There is a drug called the’magic’ drug for malaria
Namazzi’s frustrations with malaria in Southeast Asia: Why a third dose is more necessary for the fight against disease’s progression?
The scientists in Africa and Southeast Asia are trying to figure out if using an additional third dose of medication will help combat the partial resistance. In addition to the medication options that already exist, Haldar says the study shows “a greater need for new treatment.” A new drug is taking a long time to develop and no new drug is ready to take the place of artemisinin.
After an infected mosquito bites you and deposits the malaria parasite into your body, the parasite starts to replicate. That’s where artemisinin comes in. Given intravenously at regular intervals, it can kill most of the parasites in a patient’s blood within hours. But now, Namazzi has been seeing patients where the drug takes several days to work.

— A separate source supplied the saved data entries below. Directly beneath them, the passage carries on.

(** ** The dead task's units are in [c] *)

Lemma merge_world t c T C T' C' w w' :
  world_ok ∅ {[t]} w → tasks w !! t = Some T → isDead T = true → tasks w !! c = Some C → c ≠ t → manager C = manager T →
  (∃ ft, class_of (kind T) = C_FIGHTER ft ∧ class_of (kind C) = C_FIGHTER ft) →
  task_core T' = task_core T → t_units T' = ∅ → task_core C' = task_core C → t_units C' = t_units T ∪ t_units C → task_ok ∅ (UC w') c C' →
  tasks w' = <[t := T']> (<[c := C']> (tasks w)) → lists_kept w w' →
  (∀ v V, units w !! v = Some V → ∃ V', units w' !! v = Some V' ∧ (v ∈ t_units T → taken c (lastFrame w) V V') ∧ (v ∉ t_units T → V' = V)) →
  (∀ v V', units w' !! v = Some V' → is_Some (units w !! v)) → world_ok ∅ ∅ w'.
Proof.
  intros W HT Hd HC Hne Hmm (ft & Hct & Hcc) HT1 HT2 HC1 HC2 HCok HTs HL HU1 HU2. pose proof (wo_owned _ _ _ W) as O.
  assert (repairer_of T = None ∧ repairer_of C = None) as [R1 R2] by (unfold repairer_of; by destruct (kind T), (kind C)).
  assert (class_of (kind T') = class_of (kind T) ∧ class_of (kind C') = class_of (kind C)) as [K1 K2].
  { injection HT1 as _ _ Hk1. injection HC1 as _ _ Hk2. rewrite <-!kclass_kcore, Hk1, Hk2. done. }
  assert (repairer_of T' = None ∧ repairer_of C' = None) as [R3 R4] by (rewrite Hct in K1; rewrite Hcc in K2; unfold repairer_of; by destruct (kind T'), (kind C')).
  assert (waiting_of (kind T') = ∅ ∧ waiting_of (kind C') = ∅) as [Q1 Q2] by (rewrite Hct in K1; rewrite Hcc in K2; by destruct (kind T'), (kind C')).
  assert (manager T' = manager T ∧ isDead T' = isDead T ∧ manager C' = manager C ∧ isDead C' = isDead C) as (M1 & M2 & M3 & M4) by (by injection HT1; injection HC1).
  assert (TC w' = TC w) as HTC by (by eapply (TC_insert2 w w' t T T' c C C')).
  assert (RP w' = RP w) as HRP by (eapply (RP_insert2 w w' t T T' c C C'); [done|done|done|congruence|congruence|done]).
  assert (∀ u U, units w !! u = Some U → u ∈ t_units T → u_task U = Some t ∧ u_isDead U = false ∧ u_manager U = Some (manager C)) as Hown.
  { intros u U HU Hu. destruct (member_unit _ _ _ _ _ O HT Hu) as (U0 & HU0 & Ht & Hg). assert (U0 = U) as -> by congruence.
    destruct (unit_task _ _ _ _ _ _ W HU Ht) as (T0 & HT0 & Hm). split_and!; congruence. }
  eapply (world_shrink ∅ ∅ t T' w'); [|rewrite HTs; apply lookup_insert_eq|done|intros Hd'; congruence|done].
  rewrite union_empty_r_L. eapply (world_ok_keeps ∅ {[t]} ∅ {[t]} w w'); [done| |done|by rewrite HRP|done|done| | |].
  - replace (∅ : gset Z) with (∅ ∖ t_units T : gset Z) by set_solver.
    eapply (owned_moved_all ∅ (t_units T) c (task_skel C) w w'); [done| |by apply skel_of_task|simpl; by rewrite Hcc|].
    + split; [| |by apply lists_heads].
      * intros t'. rewrite !TS_lookup, HTs. unfold move_skels. destruct (decide (t' = t)) as [->|Hn].
        { rewrite lookup_insert_eq, HT. simpl. rewrite bool_decide_false by done. unfold task_skel. rewrite K1, M1, M2, HT2, Q1. do 2 f_equal; [set_solver|].
          destruct (kind T); try discriminate; simpl; set_solver. }
        rewrite lookup_insert_ne by done. destruct (decide (t' = c)) as [->|Hn2].
        { rewrite lookup_insert_eq, HC. simpl. rewrite bool_decide_true by done. unfold task_skel. rewrite K2, M3, M4, HC2, Q2. do 2 f_equal. destruct (kind C); try discriminate; simpl; set_solver. }
        rewrite lookup_insert_ne by done. destruct (tasks w !! t') as [T0|] eqn:HT0; [|done]. simpl. rewrite bool_decide_false by done.
        assert (t_units T0 ∖ t_units T = t_units T0) as He.
        { apply set_eq. intros x. rewrite elem_of_difference. split; [by intros []|]. intros Hx. split; [done|]. intros Hx2. apply Hn.
          by eapply (owned_unique ∅ w t' t (task_skel T0) (task_skel T) x O); [apply skel_of_task|apply skel_of_task|..]. }
        unfold task_skel at 1. simpl. rewrite He. do 2 f_equal. pose proof (own_waiting _ _ O _ _ (skel_of_task _ _ _ HT0)) as Hw. simpl in Hw. set_solver.
      * intros v. rewrite !US_lookup. destruct (units w !! v) as [V|] eqn:HV.
        { destruct (HU1 v V HV) as (V' & -> & G1 & G2). simpl. case_bool_decide as Hin; [|by rewrite G2]. destruct (G1 Hin). simpl in *. unfold unit_skel. simpl. congruence. }
        destruct (units w' !! v) as [V'|] eqn:HV'; [|done]. destruct (HU2 v V' HV'). congruence.
    + intros u Hu. destruct (member_unit _ _ _ _ _ O HT Hu) as (U & HU & _). destruct (Hown u U HU Hu) as (H1 & H2 & H3). exists (unit_skel U). by rewrite (skel_of_unit _ _ _ HU).
  - intros v V HV. destruct (HU1 v V HV) as (V' & HV' & G1 & G2). exists V'. destruct (decide (v ∈ t_units T)) as [Hin|Hn].
    + destruct (G1 Hin) as [F1 F2 F3 F4 F5 F6 _ _ _ _]. destruct (Hown v V HV Hin) as (H1 & _). split_and!; try done. right. rewrite HRP.
      eapply (free_other _ {[t]} w); [done|by intros|done|done|by apply core_of_task|simpl; rewrite kclass_kcore, Hct; done..].
    + rewrite (G2 Hn) in *. split_and!; try done. by left.
  - intros t' T0 HT0. rewrite HTs in HT0. destruct (decide (t' = t)) as [->|Hn].
    + rewrite lookup_insert_eq in HT0. injection HT0 as <-. right. split_and!; [set_solver|congruence|]. rewrite Hct in K1. destruct (kind T'); try done. congruence.
    + rewrite lookup_insert_ne in HT0 by done. destruct (decide (t' = c)) as [->|Hn2]; [|rewrite lookup_insert_ne in HT0 by done; by left].
      rewrite lookup_insert_eq in HT0. injection HT0 as <-. right. eapply task_ok_mono; [exact HCok|set_solver|by eauto].
  - intros v V' HV'. destruct (HU2 v V' HV') as [V HV]. destruct (HU1 v V HV) as (V1 & HV1 & G1 & G2). assert (V1 = V') as -> by congruence.
    destruct (decide (v ∈ t_units T)) as [Hin|Hn]; [right|left; by rewrite (G2 Hn)]. destruct (Hown v V HV Hin) as (H1 & _). pose proof (G1 Hin) as K. split.
    + unfold unit_range. rewrite (uk_def _ _ K). apply (wo_defs _ _ _ W _ _ HV).
    + intros t1 c1 Ht1 Hc1. rewrite (uk_task _ _ K) in Ht1. simpl in Ht1. injection Ht1 as <-. rewrite (core_of_task _ _ _ HC) in Hc1. injection Hc1 as <-.
      simpl. rewrite kclass_kcore, Hcc, <-Hct. pose proof (wo_acts _ _ _ W v V t _ HV H1 (core_of_task _ _ _ HT)) as HA. simpl in HA. rewrite kclass_kcore in HA.
      eapply ukept_acts; [exact K|]. exact HA.
Qed.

She says the situation is different in Southeast Asia because the parasites there are probably more resistant to drugs than those in Africa.
Children are often sent home with an oral antimalarial drug if there is signs of resistance. The drug is supposed to help make sure there are no remaining parasites in the body. But about 10% of the patients that doctors thought were better showed up sick again, within a month.
The altered gene they found in the malaria parasite is associated with resistance to drugs that fight the disease.
“These are very critically ill children,” she says, explaining that children are at greater risk of severe malaria than adults because they have not yet gained immunity. A child can experience a range of problems, from a high feverishly to convulsions and even respiratory distress. “A child can become extremely weak. They can’t be fed on their own.
The study authors were concerned about the fact that 11 of 100 children had to take artemisinin more than 5 hours to kill half the parasites in their bloodstream. These kids are considered to have partial drug resistance, under the World Health Organization’s definition. (It’s not complete resistance because the kids did eventually get better.) “Think about it, for any infection, more than 10 out of 100 people you treat don’t get better [quickly]. That’s really pretty bad,” says Haldar.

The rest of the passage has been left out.